From the entries below, return exactly the lines beginning at the one that contains "n => float_of_int n" and ending at the one that contains "Definition py_add (x", both of them included, and only those lines.

::: RECORDS SUPPLIED

(** * Fake Productivity Detector: scoring, suggestion and preprocessing core

    A shallow embedding of the backend services of the repository
    ([app/config.py], [app/services/scoring.py], [app/services/suggestions.py],
    [app/services/preprocessing.py], [app/services/ml_model.py]), of the
    hour validator of [app/models/schemas.py], the column mapping of
    [app/utils/csv_parser.py] and the in-memory history of
    [app/models/database.py], and the properties of them that the
    specification states or that the code shows.

    Numbers.  A Python number is an [int] (unbounded, modelled by [Z]) or a
    [float].  A float is modelled by the rational it denotes: float
    arithmetic is taken exact, so rounding error, infinities and NaN are not
    represented.  What Python turns into an exception is represented: the
    conversion of an [int] that is too large for a double raises
    [OverflowError], and a division by zero raises [ZeroDivisionError]. *)

From Stdlib Require Import ZArith QArith Qround Qabs Qminmax Lqa Lia Ascii String.
From Stdlib Require Import DecimalString.
From stdpp Require Import base gmap strings list sorting.

Local Open Scope string_scope.

(** ** Python values, exceptions and built-ins *)

Module Py.

Inductive exn : Type :=
| ValueError (msg : string)
| OverflowError (msg : string)
| ZeroDivisionError (msg : string)
| KeyError (key : string)
| LibraryError (msg : string).

Inductive result (A : Type) : Type :=
| Ok (a : A)
| Raise (e : exn).
Arguments Ok {A} a.
Arguments Raise {A} e.

#[global] Instance result_ret : MRet result := fun A a => Ok a.
#[global] Instance result_bind : MBind result := fun A B f c =>
  match c with
  | Ok a => f a
  | Raise e => Raise e
  end.

Inductive pynum : Type :=
| PyInt (n : Z)
| PyFloat (q : Q).

Definition to_Q (x : pynum) : Q :=
  match x with
  | PyInt n => inject_Z n
  | PyFloat q => q
  end.

(** The least magnitude that no longer rounds to a finite double: half-way
    between the largest double, 2^1024 - 2^971, and 2^1024. *)
Definition DBL_OVERFLOW : Z := (2 ^ 1024 - 2 ^ 970)%Z.
Arguments DBL_OVERFLOW : simpl never.

Definition int_fits (n : Z) : bool := (Z.abs n <? DBL_OVERFLOW)%Z.

Definition float_of_int (n : Z) : result Q :=
  if int_fits n then Ok (inject_Z n)
  else Raise (OverflowError "int too large to convert to float").

Definition as_float (x : pynum) : result Q :=
  match x with
  | PyFloat q => Ok q
  | PyInt n => float_of_int n
  end.

(** The numbers that take part in float arithmetic without an exception. *)
Definition representable (x : pynum) : Prop :=
  match x with
  | PyFloat _ => True
  | PyInt n => (Z.abs n < DBL_OVERFLOW)%Z
  end.

Definition py_mul (x y : pynum) : result pynum :=
  match x, y with
  | PyInt a, PyInt b => Ok (PyInt (a * b))
  | _, _ => a ← as_float x; b ← as_float y; Ok (PyFloat (a * b))
  end.

Definition py_add (x y : pynum) : result pynum :=
  match x, y with
  | PyInt a, PyInt b => Ok (PyInt (a + b))
  | _, _ => a ← as_float x; b ← as_float y; Ok (PyFloat (a + b))
  end.

Definition py_sub (x y : pynum) : result pynum :=
  match x, y with
  | PyInt a, PyInt b => Ok (PyInt (a - b))
  | _, _ => a ← as_float x; b ← as_float y; Ok (PyFloat (a - b))
  end.

Definition py_neg (x : pynum) : pynum :=
  match x with
  | PyInt a => PyInt (- a)
  | PyFloat q => PyFloat (- q)
  end.

(** [x / y]: true division, always a float. *)
Definition py_truediv (x y : pynum) : result pynum :=
  match x, y with
  | PyInt a, PyInt b =>
      if (b =? 0)%Z then Raise (ZeroDivisionError "division by zero")
      else
        let q := (inject_Z a / inject_Z b)%Q in
        if Qle_bool (inject_Z DBL_OVERFLOW) (Qabs q)
        then Raise (OverflowError "integer division result too large for a float")
        else Ok (PyFloat q)
  | _, _ =>
      a ← as_float x; b ← as_float y;
      if Qeq_bool b 0 then Raise (ZeroDivisionError "float division by zero")
      else Ok (PyFloat (a / b))
  end.

(** Comparisons between ints and floats are exact in Python. *)
Definition py_lt (x y : pynum) : bool :=
  match (to_Q x ?= to_Q y)%Q with Lt => true | _ => false end.
Definition py_le (x y : pynum) : bool :=
  match (to_Q x ?= to_Q y)%Q with Gt => false | _ => true end.
Definition py_eq (x y : pynum) : bool :=
  match (to_Q x ?= to_Q y)%Q with Eq => true | _ => false end.
Definition py_gt (x y : pynum) : bool := py_lt y x.
Definition py_ge (x y : pynum) : bool := py_le y x.

(** [max(a, b)] and [min(a, b)] keep the first argument unless the second
    is strictly greater (smaller). *)
Definition py_max (a b : pynum) : pynum := if py_gt b a then b else a.
Definition py_min (a b : pynum) : pynum := if py_lt b a then b else a.

(** Rounding to the nearest integer, ties to the even one. *)
Definition round_half_even (q : Q) : Z :=
  let f := Qfloor q in
  match (q - inject_Z f ?= 1 # 2)%Q with
  | Lt => f
  | Gt => (f + 1)%Z
  | Eq => if Z.even f then f else (f + 1)%Z
  end.

Definition round_decimals (ndigits : nat) (q : Q) : Q :=
  let scale := inject_Z (10 ^ Z.of_nat ndigits) in
  (inject_Z (round_half_even (q * scale)) / scale)%Q.

(** [round(x, ndigits)] for [ndigits >= 0]: an int is returned as it is. *)
Definition py_round (x : pynum) (ndigits : nat) : pynum :=
  match x with
  | PyInt n => PyInt n
  | PyFloat q => PyFloat (round_decimals ndigits q)
  end.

::::::

#### [ANSWER FOR THE TASK]
  | PyInt n => float_of_int n
  end.

(** The numbers that take part in float arithmetic without an exception. *)
Definition representable (x : pynum) : Prop :=
  match x with
  | PyFloat _ => True
  | PyInt n => (Z.abs n < DBL_OVERFLOW)%Z
  end.

Definition py_mul (x y : pynum) : result pynum :=
  match x, y with
  | PyInt a, PyInt b => Ok (PyInt (a * b))
  | _, _ => a ← as_float x; b ← as_float y; Ok (PyFloat (a * b))
  end.

Definition py_add (x y : pynum) : result pynum :=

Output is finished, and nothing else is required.